Task
From the first line of the records through the line containing "(** * internal/providers", retype every line exactly and nothing else.

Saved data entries

(* ===================================================================== *)
(** * internal/config *)
(* ===================================================================== *)

Module config.

Record Provider := {
  ID : string;
  Config_ : list (string * Value);
}.

Record Assertion := {
  Type_ : string;
  Value_ : Value;
  Threshold : float;
  Required : bool;
}.

Record Test := {
  Name : string;
  Description : string;
  Variables : list (string * Value);
  Assert : list Assertion;
  Provider_ : string;
}.

Record Config := {
  Prompts : list string;
  Providers : list Provider;
  Tests : list Test;
}.

(** [Config.GetProvider]: the first provider with that id. *)
Fixpoint findProvider (ps : list Provider) (id : string) : result Provider :=
  match ps with
  | [] => Err ("provider not found: " +:+ id)
  | p :: ps' => if String.eqb (ID p) id then Ok p else findProvider ps' id
  end.

Definition GetProvider (c : Config) (id : string) : result Provider :=
  findProvider (Providers c) id.

End config.

(* ===================================================================== *)
(** * internal/providers and internal/prompts *)
(* ===================================================================== *)

Module providers.

Record Response := {
  Text : string;
  Cost : float;
  Tokens : Z;
  Provider : string;
  Model : string;
}.
(** The header branch of the row callback. *)
Definition enterSection (sd : sheetData) (i : Z) (row : array) (wood : value) : context :=
  let woodTypeIndex := findIndex (fun cell => strictEquals cell wood) row in
  let dims := default [] (row_at sd (i + 1)) in
  let w := first_cell_at sd (i + 2) in
  {| woodType := wood;
     dimensions := Some dims;
     width := if truthy w then w else VString EmptyString;
     status := findNextNonEmptyCell row woodTypeIndex;
     packIndex := Some (findIndex (fun cell => strictEquals cell (VString "PACK")) dims) |}.

(** The test of a data row: [packId && new RegExp(...).test(packId)]. *)
Definition isDataRow (row : array) (c : context) : bool :=
  let packId := at_key row (packIndex c) in
  truthy packId && RegExp.test PACK_ID_PATTERN (ToString packId).

(** The test of the width update. *)
Definition isWidthCell (w : value) : bool :=
  truthy w && RegExp.test WIDTH_PATTERN (ToString w).

(** The callback of [sheetData.forEach((row, index) => ...)]. *)
Definition processRow (sd : sheetData) (i : Z) (row : array) (st : state) : result state :=
  let '(c, output) := st in
  let wood := find isWoodCell row in
  if truthy wood then Ok (enterSection sd i row wood, output)
  else
    try output' <- (if isDataRow row c
                    then try it <- getItemObject row c in Ok (output ++ [it])
                    else Ok output) in
    let w := first_cell_at sd (i + 1) in
    Ok (if isWidthCell w then set_width w c else c, output').

(** [sheetData.forEach], at the rows [rows] that start at position [i]. *)
Fixpoint forEachRow (sd : sheetData) (rows : list array) (i : Z) (st : state) : result state :=
  match rows with
  | [] => Ok st
  | row :: rows' => try st' <- processRow sd i row st in forEachRow sd rows' (i + 1) st'
  end.

Definition processSheet (sd : sheetData) (st : state) : result state :=
  forEachRow sd sd 0 st.

(** [sheetsList.forEach] *)
Fixpoint forEachSheet (wb : workbook) (names : list string) (st : state) : result state :=
  match names with
  | [] => Ok st
  | n :: names' => try st' <- processSheet (sheet_rows wb n) st in forEachSheet wb names' st'
  end.

(** [processWorkbook]: the list handed to [setData], unless a row threw. *)
Definition processWorkbook (wb : workbook) : result (list item) :=
  try st <- forEachSheet wb (SheetNames wb) (initialContext, []) in
  Ok (snd st).

(** ** The upload handler and the export adapter *)

(** What the component does to the outside: notices, state setters, the log
    and the file it saves. *)

(** A property value of an exported object. *)
Inductive field : Type :=
| FString (s : string)
| FNumber (n : number)
| FValue (v : value).

(** A JavaScript object as its own properties in insertion order. *)
Abbreviation object := (list (string * field)).

(** A sheet of the written book: rows of cells, a cell possibly empty. *)
Abbreviation worksheet := (list (list (option field))).

(** A book: its sheets, by name, in order. *)
Abbreviation book := (list (string * worksheet)).

Inductive effect : Type :=
| Alert (message : string)
| SetData (data : list item)
| SetFileName (name : string)
| ConsoleLog (message : string)
| ConsoleError (message : string)
| WriteFile (wb : book) (fileName : string).

(** The object literal of [getItemObject], property by property. *)
Definition item_object (it : item) : object :=
  [ ("id", FString (id it));
    ("packId", FNumber (packId it));
    ("amount", FValue (amount it));
    ("status", FString (itemStatus it)) ].

(** The property [k] of an object. *)
Fixpoint property (k : string) (o : object) : option field :=
  match o with
  | [] => None
  | (k', f) :: o' => if String.eqb k k' then Some f else property k o'
  end.

(** The keys of [objs], each at its first appearance. *)
Fixpoint collect_keys (seen : list string) (objs : list object) : list string :=
  match objs with
  | [] => seen
  | o :: objs' =>
      collect_keys
        (fold_left (fun acc kv =>
                      if existsb (String.eqb (fst kv)) acc then acc else acc ++ [fst kv])
                   o seen)
        objs'
  end.

(** Modelled from the spec: [XLSX.utils.json_to_sheet] belongs to the
    spreadsheet library, whose code is not in the repository.  It writes the
    field names of the records as the header row, in first-record key order
    (a key met only later is added after them), and then one row for each
    record. *)
Definition json_to_sheet (objs : list object) : worksheet :=
  let header := collect_keys [] objs in
  map (fun k => Some (FString k)) header
    :: map (fun o => map (fun k => property k o) header) objs.

(** Modelled from the spec: [XLSX.utils.book_new], of the same library,
    starts a book without a sheet. *)
Definition book_new : book := [].
(** * CTFd application bootstrap: template resolution, loader chain,
      request path rewriting and the version / reverse-proxy gates

    A shallow embedding of [CTFd/__init__.py].  Python objects that are
    mutated in place (the template cache, compiled templates, the
    configuration store, override dictionaries) live in an explicit
    [State]; code that can raise returns a [result]. *)

From Stdlib Require Import ZArith Ascii String List Bool.
From stdpp Require Import base option gmap strings list pretty.

Set Warnings "-register-all".

Open Scope string_scope.
Open Scope Z_scope.

(** ** Python values and exceptions *)

(** The Python values that reach this module: configuration values read
    through [utils.get_config] / [app.config.get] and values produced by
    template expressions. *)
Inductive pyval : Type :=
| PNone
| PBool (b : bool)
| PInt (z : Z)
| PStr (s : string)
| PIntTuple (l : list Z).

(** Truth value testing ([if v:], [not v], [v and ...]). *)
Definition truthy (v : pyval) : bool :=
  match v with
  | PNone => false
  | PBool b => b
  | PInt z => negb (z =? 0)
  | PStr s => negb (String.eqb s "")
  | PIntTuple l => match l with [] => false | _ :: _ => true end
  end.

Fixpoint join_with (sep : string) (l : list string) : string :=
  match l with
  | [] => ""
  | [x] => x
  | x :: rest => x +:+ sep +:+ join_with sep rest
  end.

(** [str(v)]. *)
Definition py_str (v : pyval) : string :=
  match v with
  | PNone => "None"
  | PBool true => "True"
  | PBool false => "False"
  | PInt z => pretty z
  | PStr s => s
  | PIntTuple [] => "()"
  | PIntTuple [z] => "(" +:+ pretty z +:+ ",)"
  | PIntTuple l => "(" +:+ join_with ", " (map pretty l) +:+ ")"
  end.

Definition isinstance_str (v : pyval) : bool :=
  match v with PStr _ => true | _ => false end.

Inductive exn_class : Type :=
| TypeError
| ValueError
| TemplateNotFound
| OSError
| NameError
| AttributeError.

Definition class_name (c : exn_class) : string :=
  match c with
  | TypeError => "TypeError"
  | ValueError => "ValueError"
  | TemplateNotFound => "TemplateNotFound"
  | OSError => "OSError"
  | NameError => "NameError"
  | AttributeError => "AttributeError"
  end.

(** A raised exception: its class and its first argument (the message,
    or the template name for [TemplateNotFound]). *)
Record exn : Type := Exn { exn_cls : exn_class; exn_arg : string }.

Inductive result (A : Type) : Type :=
| Return (a : A)
| Raise (e : exn).
Arguments Return {A} a.
Arguments Raise {A} e.

Definition is_TemplateNotFound (e : exn) : bool :=
  match exn_cls e with TemplateNotFound => true | _ => false end.

(** ** String helpers of the Python runtime *)

(** [name.startswith(p)] is [String.prefix p name]. *)
Definition startswith (s p : string) : bool := String.prefix p s.

(** [s.split(sep)] for a one-character separator: always at least one
    piece. *)
Fixpoint split_char (sep : ascii) (s : string) : list string :=
  match s with
  | EmptyString => [""]
  | String c rest =>
      if Ascii.eqb c sep then "" :: split_char sep rest
      else match split_char sep rest with
           | [] => [String c ""]
           | p :: ps => String c p :: ps
           end
  end.

(** [s.split(sep, 1)]: [None] when [sep] does not occur (Python then
    yields a single piece and unpacking into two names fails). *)
Fixpoint split_once (sep : ascii) (s : string) : option (string * string) :=
  match s with
  | EmptyString => None
  | String c rest =>
      if Ascii.eqb c sep then Some ("", rest)
      else match split_once sep rest with
           | Some (a, b) => Some (String c a, b)
           | None => None
           end
  end.

Definition digit_val (c : ascii) : option Z :=
  let n := nat_of_ascii c in
  if ((48 <=? n) && (n <=? 57))%nat then Some (Z.of_nat n - 48) else None.

(** Longest prefix of ASCII digits, as a number, with the rest; [None]
    when the string does not start with a digit ([\d+] under
    [re.ASCII]). *)
Fixpoint digits_go (acc : Z) (s : string) : Z * string :=
  match s with
  | EmptyString => (acc, "")
  | String c rest =>
      match digit_val c with
      | Some d => digits_go (10 * acc + d) rest
      | None => (acc, s)
      end
  end.

Definition take_digits (s : string) : option (Z * string) :=
  match s with
  | EmptyString => None
  | String c rest =>
      match digit_val c with
      | Some d => Some (digits_go d rest)
      | None => None
      end
  end.

(** Whitespace skipped by [int()] around a literal.  A character of a
    string stands for the code point of the same number (0 to 255).
    [int()] leaves the code points below 127 as they are and then skips
    the C whitespace, tab to carriage return (9 to 13) and the space
    (32); the separators 28 to 31 are not skipped.  Above 127 it first
    replaces the Unicode spaces, which in this range are NEL (133) and
    the no-break space (160), by a space; any other such code point is
    replaced by a question mark and makes the literal malformed. *)
Definition is_py_space (c : ascii) : bool :=
  let n := nat_of_ascii c in
  (((9 <=? n) && (n <=? 13)) || (n =? 32) || (n =? 133) || (n =? 160))%nat.

Fixpoint lstrip (s : string) : string :=
  match s with
  | EmptyString => ""
  | String c rest => if is_py_space c then lstrip rest else s
  end.

Fixpoint all_space (s : string) : bool :=
  match s with
  | EmptyString => true
  | String c rest => is_py_space c && all_space rest
  end.

(** Digits of a decimal literal after its first digit: single
    underscores may separate digits, trailing whitespace is allowed. *)
Fixpoint int_digits (acc : Z) (s : string) : option Z :=
  match s with
  | EmptyString => Some acc
  | String c rest =>
      match digit_val c with
      | Some d => int_digits (10 * acc + d) rest
      | None =>
          if Ascii.eqb c "_" then
            match rest with
            | String c' rest' =>
                match digit_val c' with
                | Some d => int_digits (10 * acc + d) rest'
                | None => None
                end
            | EmptyString => None
            end
          else if all_space s then Some acc else None
      end
  end.

Definition int_unsigned (s : string) : option Z :=
  match s with
  | String c rest =>
      match digit_val c with
      | Some d => int_digits d rest
      | None => None
      end
  | EmptyString => None
  end.

(** [int(s)] for a string argument, base 10.  Messages of exceptions
    raised by the interpreter or by libraries are not recorded: their
    [exn_arg] is left empty. *)
Definition py_int (s : string) : result Z :=
  let r :=
    match lstrip s with
    | String "+" rest => int_unsigned rest
    | String "-" rest => Z.opp <$> int_unsigned rest
    | t => int_unsigned t
    end in
  match r with
  | Some z => Return z
  | None => Raise (Exn ValueError "")
  end.

(** ** [distutils.version.StrictVersion] *)

Record StrictVersion : Type := {
  sv_version : Z * Z * Z;
  sv_prerelease : option (ascii * Z)
}.

(** [$] without [re.MULTILINE]: the end of the string, or just before a
    final newline. *)
Definition at_end (s : string) : bool :=
  match s with
  | EmptyString => true
  | String c EmptyString => Ascii.eqb c "010"
  | _ => false
  end.

(** The tail [([ab](\d+))?$] of the version pattern. *)
Definition parse_prerelease (s : string) : option (option (ascii * Z)) :=
  if at_end s then Some None
  else match s with
       | String c rest =>
           if Ascii.eqb c "a" || Ascii.eqb c "b" then
             match take_digits rest with
             | Some (n, rest') => if at_end rest' then Some (Some (c, n)) else None
             | None => None
             end
           else None
       | EmptyString => None
       end.

(** [StrictVersion.parse]: the pattern
    [^(\d+) \. (\d+) (\. (\d+))? ([ab](\d+))?$]; a missing patch level
    is 0. *)
Definition StrictVersion_parse (s : string) : option StrictVersion :=
  match take_digits s with
  | Some (major, String "." r1) =>
      match take_digits r1 with
      | Some (minor, r2) =>
          match r2 with
          | String "." r3 =>
              match take_digits r3 with
              | Some (patch, r4) =>
                  pre ← parse_prerelease r4;
                  Some {| sv_version := (major, minor, patch); sv_prerelease := pre |}
              | None => None
              end
          | _ =>
              pre ← parse_prerelease r2;
              Some {| sv_version := (major, minor, 0); sv_prerelease := pre |}
          end
      | None => None
      end
  | _ => None
  end.

(** [StrictVersion(v)] as [create_app] calls it, on a truthy [v]: a
    string is parsed, anything else fails in [re.match]. *)
Definition StrictVersion_new (v : pyval) : result StrictVersion :=
  match v with
  | PStr s =>
      match StrictVersion_parse s with
      | Some sv => Return sv
      | None => Raise (Exn ValueError "")
      end
  | _ => Raise (Exn TypeError "")
  end.

Definition tuple3_eqb (a b : Z * Z * Z) : bool :=
  let '(a1, a2, a3) := a in
  let '(b1, b2, b3) := b in
  (a1 =? b1) && (a2 =? b2) && (a3 =? b3).

(** Lexicographic [<] on version tuples. *)
Definition tuple3_ltb (a b : Z * Z * Z) : bool :=
  let '(a1, a2, a3) := a in
  let '(b1, b2, b3) := b in
  (a1 <? b1) || ((a1 =? b1) && ((a2 <? b2) || ((a2 =? b2) && (a3 <? b3)))).

Definition prerelease_eqb (p q : ascii * Z) : bool :=
  Ascii.eqb p.1 q.1 && (p.2 =? q.2).

Definition prerelease_ltb (p q : ascii * Z) : bool :=
  (nat_of_ascii p.1 <? nat_of_ascii q.1)%nat
  || (Ascii.eqb p.1 q.1 && (p.2 <? q.2)).

(** [StrictVersion._cmp]. *)
Definition StrictVersion_cmp (self other : StrictVersion) : Z :=
  if negb (tuple3_eqb (sv_version self) (sv_version other)) then
    if tuple3_ltb (sv_version self) (sv_version other) then -1 else 1
  else
    match sv_prerelease self, sv_prerelease other with
    | None, None => 0
    | Some _, None => -1
    | None, Some _ => 1
    | Some p, Some q =>
        if prerelease_eqb p q then 0
        else if prerelease_ltb p q then -1 else 1
    end.

(** [self < other]. *)
Definition StrictVersion_lt (self other : StrictVersion) : bool :=
  StrictVersion_cmp self other <? 0.

(** ** Error monad for code that only raises *)

Global Instance result_ret : MRet result := fun _ a => Return a.
Global Instance result_bind : MBind result := fun _ _ f m =>
  match m with
  | Return a => f a
  | Raise e => Raise e
  end.

(** A list comprehension [[f(i) for i in l]] whose body may raise: the
    first failure aborts it. *)
Fixpoint map_result {A B : Type} (f : A → result B) (l : list A) : result (list B) :=
  match l with
  | [] => Return []
  | x :: rest =>
      match f x with
      | Raise e => Raise e
      | Return y =>
          match map_result f rest with
          | Raise e => Raise e
          | Return ys => Return (y :: ys)
          end
      end
  end.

Task result
(* ===================================================================== *)
(** * internal/config *)
(* ===================================================================== *)

Module config.

Record Provider := {
  ID : string;
  Config_ : list (string * Value);
}.

Record Assertion := {
  Type_ : string;
  Value_ : Value;
  Threshold : float;
  Required : bool;
}.

Record Test := {
  Name : string;
  Description : string;
  Variables : list (string * Value);
  Assert : list Assertion;
  Provider_ : string;
}.

Record Config := {
  Prompts : list string;
  Providers : list Provider;
  Tests : list Test;
}.

(** [Config.GetProvider]: the first provider with that id. *)
Fixpoint findProvider (ps : list Provider) (id : string) : result Provider :=
  match ps with
  | [] => Err ("provider not found: " +:+ id)
  | p :: ps' => if String.eqb (ID p) id then Ok p else findProvider ps' id
  end.

Definition GetProvider (c : Config) (id : string) : result Provider :=
  findProvider (Providers c) id.

End config.

(* ===================================================================== *)
(** * internal/providers and internal/prompts *)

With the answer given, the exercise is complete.